Solaytec was spun off from research institute TNO a decade ago to commercialize in-house developed spatial atomic layer deposition (SALD) technology for the solar market. ALD, in general, involves sequentially exposing a substrate to different gases, which react with the surface in a self-limiting fashion, thus ‘coating’ it literally atomic layer by atomic layer. The difference between SALD and traditional ALD is that in SALD, the substrate moves past the gases, while in temporal ALD, it’s stationary while a reactor is repetitively filled and emptied. The continuous character should make SALD the superior technique for industrial applications.
In solar, at least, it was for a while. Compared to other deposition techniques, an ALD’ed layer of aluminum oxide imparts additional efficiency to solar cells, which led several high-end manufacturers to buy Solaytec’s SALD tools (as well as those of Levitech, another Dutch company selling SALD equipment). Unfortunately, as the aluminum oxide layer became more and more mainstream in solar, so did much cheaper Chinese batch ALD tools.
“The solar market, particularly in China, is currently driven by reducing cost, not by improving performance,” comments Verhage. “This could change, but there’s no way to predict when that will happen.
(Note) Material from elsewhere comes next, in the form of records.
(** C8: captures do not overwrite each other: two objects have the same key only when
    they are the same artifact of the same pod, container, second and host
    pid of the same cluster. *)
Theorem object_keys_injective a a' cl cl' pod pod' cid cid' ts ts' pid pid' :
  "/"%byte ∉ pod → "/"%byte ∉ cid → "/"%byte ∉ pod' → "/"%byte ∉ cid' →
  key_of a (Keys.new cl pod cid ts pid) = key_of a' (Keys.new cl' pod' cid' ts' pid') →
  a = a' ∧ cl = cl' ∧ pod = pod' ∧ cid = cid' ∧ ts = ts' ∧ pid = pid'.
Proof. apply key_of_inj. Qed.

Lemma object_keys_injective_witness :
  CoreObj = CoreObj ∧ b! "prod/eu" = b! "prod/eu" ∧ b! "ab-12" = b! "ab-12" ∧ b! "ff" = b! "ff"
  ∧ (-5)%Z = (-5)%Z ∧ 7%Z = 7%Z.
Proof.
  apply (object_keys_injective CoreObj CoreObj (b! "prod/eu") (b! "prod/eu") (b! "ab-12") (b! "ab-12")
    (b! "ff") (b! "ff") (-5) (-5) 7 7);
    first [by apply (bool_decide_eq_false_1 _) | reflexivity].
Defined.

(** Any case of [http://] and the truthy spellings count. *)
Example plaintext_endpoint_examples :
  is_plaintext_endpoint [(b! "AWS_ENDPOINT", b! "HTTP://minio:9000")] = true
  ∧ is_plaintext_endpoint [(b! "AWS_ALLOW_HTTP", b! "True")] = true
  ∧ is_plaintext_endpoint [(b! "AWS_ENDPOINT", b! "https://s3"); (b! "AWS_ALLOW_HTTP", b! "0")] = false.
Proof. by vm_compute. Qed.

End Upload.
(* ===== verification/Json.v ===== *)
(** * JSON values and the serde data model

    [serde_json::Value], its accessors, and the field rules of serde's derived
    [Deserialize]: unknown fields are skipped, a repeated field is an error, a
    missing field is an error unless it is an [Option] or has a default. *)

From S2P Require Import Prelude RustStr.

Module Json.

#[warnings="-register-all"]
Inductive Value :=
  | Null
  | Bool (b : bool)
  | Num (n : Z)
  | Float (repr : bytes)
  | Str (s : bytes)
  | Arr (l : list Value)
  | Obj (fields : list (bytes * Value)).

Abbreviation fields := (list (bytes * Value)).

(** ** Accessors of [Value] *)

(** [&v[key]]: [Null] when the value is not an object or has no such key; the
    last of several equal keys is the one the map keeps. *)
Definition index (v : Value) (key : bytes) : Value :=
  match v with
  | Obj kvs => match list_find (λ kv, kv.1 = key) (reverse kvs) with
               | Some (_, (_, x)) => x | None => Null end
  | _ => Null
  end.
Definition as_str (v : Value) : option bytes := match v with Str s => Some s | _ => None end.
Definition as_u64 (v : Value) : option Z :=
  match v with Num n => if decide (0 ≤ n ≤ u64_max)%Z then Some n else None | _ => None end.

(** ** Deserializers *)

Abbreviation de T := (Value → option T).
Similarly, perovskite solar cells present an excellent opportunity for us, yet there’s no way of knowing when they’ll emerge from development.”
Fortunately, other high-tech industries have expressed interest in SALD: battery manufacturers, the flat-panel display industry and the printed electronics sector, among others. There are ample low-tech applications as well, such as airtight sealing of packaging materials and treating textile fibers. “As a high-throughput, roll-to-roll compatible technique, SALD is very suited for these applications,” says Verhage.
Solaytec has been working with multiple companies and research partners to explore alternative applications for a while now. Verhage can’t go into detail at this point, but he assures that Solaytec will be ready to offer new solutions in the near future. “We’ve made great progress over the past six months. We just need to wait until the patents are in order.”
In light of the expanding application scope, the “Solaytec” brand name is no longer satisfactory. It’s too closely associated with the solar industry, notes Verhage. That’s why Solaytec is starting a sister company, called SALD, which focuses on applications other than solar. SALD is not to be confused with Saldtech, another SALD company spun off from TNO, which is focused on OLED displays.
Unlike Solaytec, SALD’s equipment won’t feature its logo. “Solaytec is an OEM: we design the whole system, and though NTS built it for us, we market it ourselves. SALD is about innovation: our core technology is the deposition head and our core business is how to use it in different applications. We won’t be engineering and marketing the complete tools ourselves. Partners such as VDL-ETG will do that. More generally, in the spirit of the Brainport area, we’ll be actively seeking out collaboration to make the most of this great technology.”